Ultrasonography complements but does not replace abdominal radiography for the work-up of the acute abdomen. Radiography is important for evaluating peritoneal detail, bowel patterns, and the displacement of viscera by large abdominal masses. Radiography is also useful for detecting gastrointestinal foreign bodies, free abdominal air, and bone abnormalities. Ultrasonography is better for evaluating pancreatic or other small abdominal masses, identifying focal fluid collections, and recognizing metastasis to adjacent organs or lymph nodes. In addition, ultrasonography is superior to radiography when there is a large amount of abdominal fluid. The discovery of a mass in the pancreatic region, with concurrent lymphadenopathy, metastasis, or other abnormalities, helps narrow the differential diagnosis and establish a prognosis for the acute abdomen. If necessary, material for cytologic analysis can be obtained from the pancreas, lymph nodes, or potential metastatic lesions by guided aspiration. Serial follow-up ultrasound examinations allow an accurate determination of treatment response.

Although there are many advantages to pancreatic ultrasonography, the technique also has significant limitations. These include poor visualization of the normal pancreas and interference from gas or barium in the gastrointestinal tract. Proper preparation of animals, judicious use of transducer pressure to displace overlying gas-filled bowel, and positional studies can usually overcome the limitations of bowel gas. Ultrasound examinations should always be performed before procedures causing aerophagia and before a barium series because of the high reflectivity of air and barium. The examination should be repeated if a diagnostic study cannot be obtained. The lack of abnormalities on an ultrasound examination of the pancreatic region does not exclude pancreatic disease, but it helps rule out significant anatomic abnormalities. In spite of these limitations, ultrasound has gained an important place in the diagnostic work-up of almost all cases of suspected pancreatic disease.
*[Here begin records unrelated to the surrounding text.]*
(** X4: a list request never writes: whatever the credentials and the
    outcome, the store after it is the store before it and the only calls
    recorded are the token verification and the SELECT. *)
Theorem list_never_writes (env : Env) (r : resource) (req : Request) (w : World) :
  read_only w (run env (Res r mGET) req w).2.
Proof.
  destruct (credentials_cases env (Res r mGET) req w) as [H | [[tok H] | [decoded H]]].
  - rewrite H. apply read_only_refl.
  - rewrite H. prove_read_only.
  - destruct (list_run env r req w decoded H) as [tok ->].
    destruct (undefined_bind_throws env && _); cbn [snd]; prove_read_only.
Qed.

Lemma sql_eq_sym a b : sql_eq a b = sql_eq b a.
Proof.
  destruct a, b; simpl; try reflexivity.
  - destruct b, b0; reflexivity.
  - apply Z.eqb_sym.
  - apply String.eqb_sym.
Qed.

Lemma sql_eq_trans a b c : sql_eq a b = true -> sql_eq b c = true -> sql_eq a c = true.
Proof. intros H1 H2. apply sql_eq_eq in H1 as ->. exact H2. Qed.

(** The user join keeps a row only if some user row has its owner as key. *)
Lemma join_users_row s r y :
  In y (join_rows s join_users r) ->
  exists p, In p (users s) /\ sql_eq r.["user_id"] p.["sr"] = true.
Proof.
  unfold join_rows. destruct (List.filter _ _) as [|p ps] eqn:Hf; [intros []|].
  intros _. exists p.
  assert (In p (p :: ps)) as Hin by (left; reflexivity).
  rewrite <- Hf in Hin. apply filter_In in Hin. exact Hin.
Qed.

(** A row of a list comes from a row of the table with the same id and
    owner, whose owner has a user row. *)
Lemma joined_origin s r' where_ r x :
  In x (joined s (list_joins r') where_ r) ->
  x.["id"] = r.["id"] /\
  exists p, In p (users s) /\ sql_eq r.["user_id"] p.["sr"] = true.
Proof.
  unfold joined. intros Hx. apply filter_In in Hx as [Hx _].
  destruct r'; simpl in Hx;
    repeat match goal with
           | H : In _ (flat_map _ _) |- _ => apply in_flat_map in H as (? & H & ?)
           | H : In _ (_ ++ _) |- _ => apply in_app_or in H as [H|H]
           | H : In _ [] |- _ => destruct H
           end.
  all: split;
    [ repeat match goal with
             | H : In ?y (join_rows _ ?j ?z) |- ?y.[_] = _ =>
                 rewrite (join_rows_keep _ _ _ _ "id" H)
                   by (simpl; intuition discriminate); clear H
             end; reflexivity
    | match goal with
      | H : In _ (join_rows _ join_users _) |- _ => exact (join_users_row _ _ _ H)
      end ].
Qed.

(** X5: a list answered 200 carries at least one row, every row carries
    the user id of the token in its user_id column, and every row comes
    from a row of the resource's table that has the same id, is owned by
    that user, and whose owner has a row in the users table. *)
Theorem list_answers_own_rows (env : Env) (r : resource) (req : Request) (w : World)
        (decoded : obj) :
  authenticated env (Res r mGET) req decoded ->
  status (run env (Res r mGET) req w).1 = 200%Z ->
  exists rows,
    data (run env (Res r mGET) req w).1 = DataRows rows /\
    rows <> [] /\
    forall x, In x rows ->
      x.["user_id"] = decoded.["user_id"] /\
      exists r0 p,
        In r0 (rows_of (table_of r) (db w)) /\ r0.["id"] = x.["id"] /\
        r0.["user_id"] = decoded.["user_id"] /\
        In p (users (db w)) /\ p.["sr"] = decoded.["user_id"].
Proof.
  intros Hauth. destruct (list_run env r req w decoded Hauth) as [tok ->].
  destruct (undefined_bind_throws env && _); [discriminate|].
  destruct (flat_map _ _) as [|x0 rows] eqn:Hrows; [discriminate|].
  intros _. exists (x0 :: rows). split; [reflexivity|]. split; [discriminate|].
  intros x Hx. rewrite <- Hrows in Hx. apply in_flat_map in Hx as (r0 & Hr0 & Hx).
  destruct (joined_user_ref _ _ _ _ _ Hx) as [Hu Hh].
  destruct (joined_origin _ _ _ _ _ Hx) as [Hid (p & Hp & Hrp)].
  simpl in Hh. apply sql_eq_eq in Hh. split; [exact Hh|].
  exists r0, p. repeat split; try assumption; try congruence.
  apply sql_eq_eq in Hrp. congruence.
Qed.

(** Ann lists her payees. *)
Lemma list_answers_own_rows_witness :
  status (run demo_env (Res RPayees mGET) (request (Some "Bearer tok7") []) demo_world).1
    = 200%Z /\
  exists rows,
    data (run demo_env (Res RPayees mGET) (request (Some "Bearer tok7") []) demo_world).1
      = DataRows rows /\
    rows <> [] /\
    forall x, In x rows ->
      x.["user_id"] = (row [("user_id", VNum 7); ("id", VNum 7)]).["user_id"] /\
      exists r0 p,
        In r0 (rows_of (table_of RPayees) (db demo_world)) /\ r0.["id"] = x.["id"] /\
        r0.["user_id"] = (row [("user_id", VNum 7); ("id", VNum 7)]).["user_id"] /\
        In p (users (db demo_world)) /\
        p.["sr"] = (row [("user_id", VNum 7); ("id", VNum 7)]).["user_id"].
Proof.
  assert (Hst : status (run demo_env (Res RPayees mGET) (request (Some "Bearer tok7") [])
                          demo_world).1 = 200%Z) by compute_done.
  split; [exact Hst|].
  exact (list_answers_own_rows demo_env RPayees (request (Some "Bearer tok7") []) demo_world
           (row [("user_id", VNum 7); ("id", VNum 7)])
           (demo_authenticated (Res RPayees mGET) [] eq_refl) Hst).
Defined.

(** A left join never drops a row. *)
Lemma join_rows_left s j y : j_left j = true -> exists z, In z (join_rows s j y).
Proof.
  intros Hl. unfold join_rows. destruct (List.filter _ _) as [|p ps].
  - rewrite Hl. eexists. left. reflexivity.
  - eexists. left. reflexivity.
Qed.

Lemma left_joins_keep s js :
  Forall (fun j => j_left j = true /\ ~ In "user_id" (map fst (j_proj j)) /\
                   ~ In "id" (map fst (j_proj j))) js ->
  forall acc y, In y acc ->
    exists x, In x (foldl (fun acc j => flat_map (join_rows s j) acc) acc js) /\
              x.["user_id"] = y.["user_id"] /\ x.["id"] = y.["id"].
Proof.
  induction 1 as [|j js (Hl & Hu & Hi) _ IH]; intros acc y Hy; simpl.
  - exists y. tauto.
  - destruct (join_rows_left s j y Hl) as [z Hz].
    destruct (IH (flat_map (join_rows s j) acc) z) as (x & Hx & Hxu & Hxi).
    { apply in_flat_map. exists y. tauto. }
    exists x. split; [exact Hx|].
    rewrite Hxu, Hxi, (join_rows_keep _ _ _ _ "user_id" Hz Hu),
      (join_rows_keep _ _ _ _ "id" Hz Hi). tauto.
Qed.

Lemma list_joins_shape r :
  exists rest, list_joins r = join_users :: rest /\
    Forall (fun j => j_left j = true /\ ~ In "user_id" (map fst (j_proj j)) /\
                     ~ In "id" (map fst (j_proj j))) rest.
Proof.
  destruct r; eexists; (split; [reflexivity|]);
    repeat constructor; simpl; intuition discriminate.
Qed.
The normal canine or feline pancreas can be difficult to see as a distinct structure on ultrasound studies, but the surrounding anatomy, as described later, helps localize its position.18-23 Fat within and surrounding the pancreas is probably responsible for the high echogenicity of this region. In some cases, the pancreas is not visualized, but newer ultrasound equipment has allowed more frequent identification of the pancreas in dogs and cats. The acoustic output and gain settings of the scanner should be kept as low as possible to decrease overall reflectivity of the region and permit the greatest chance for visualizing the pancreas.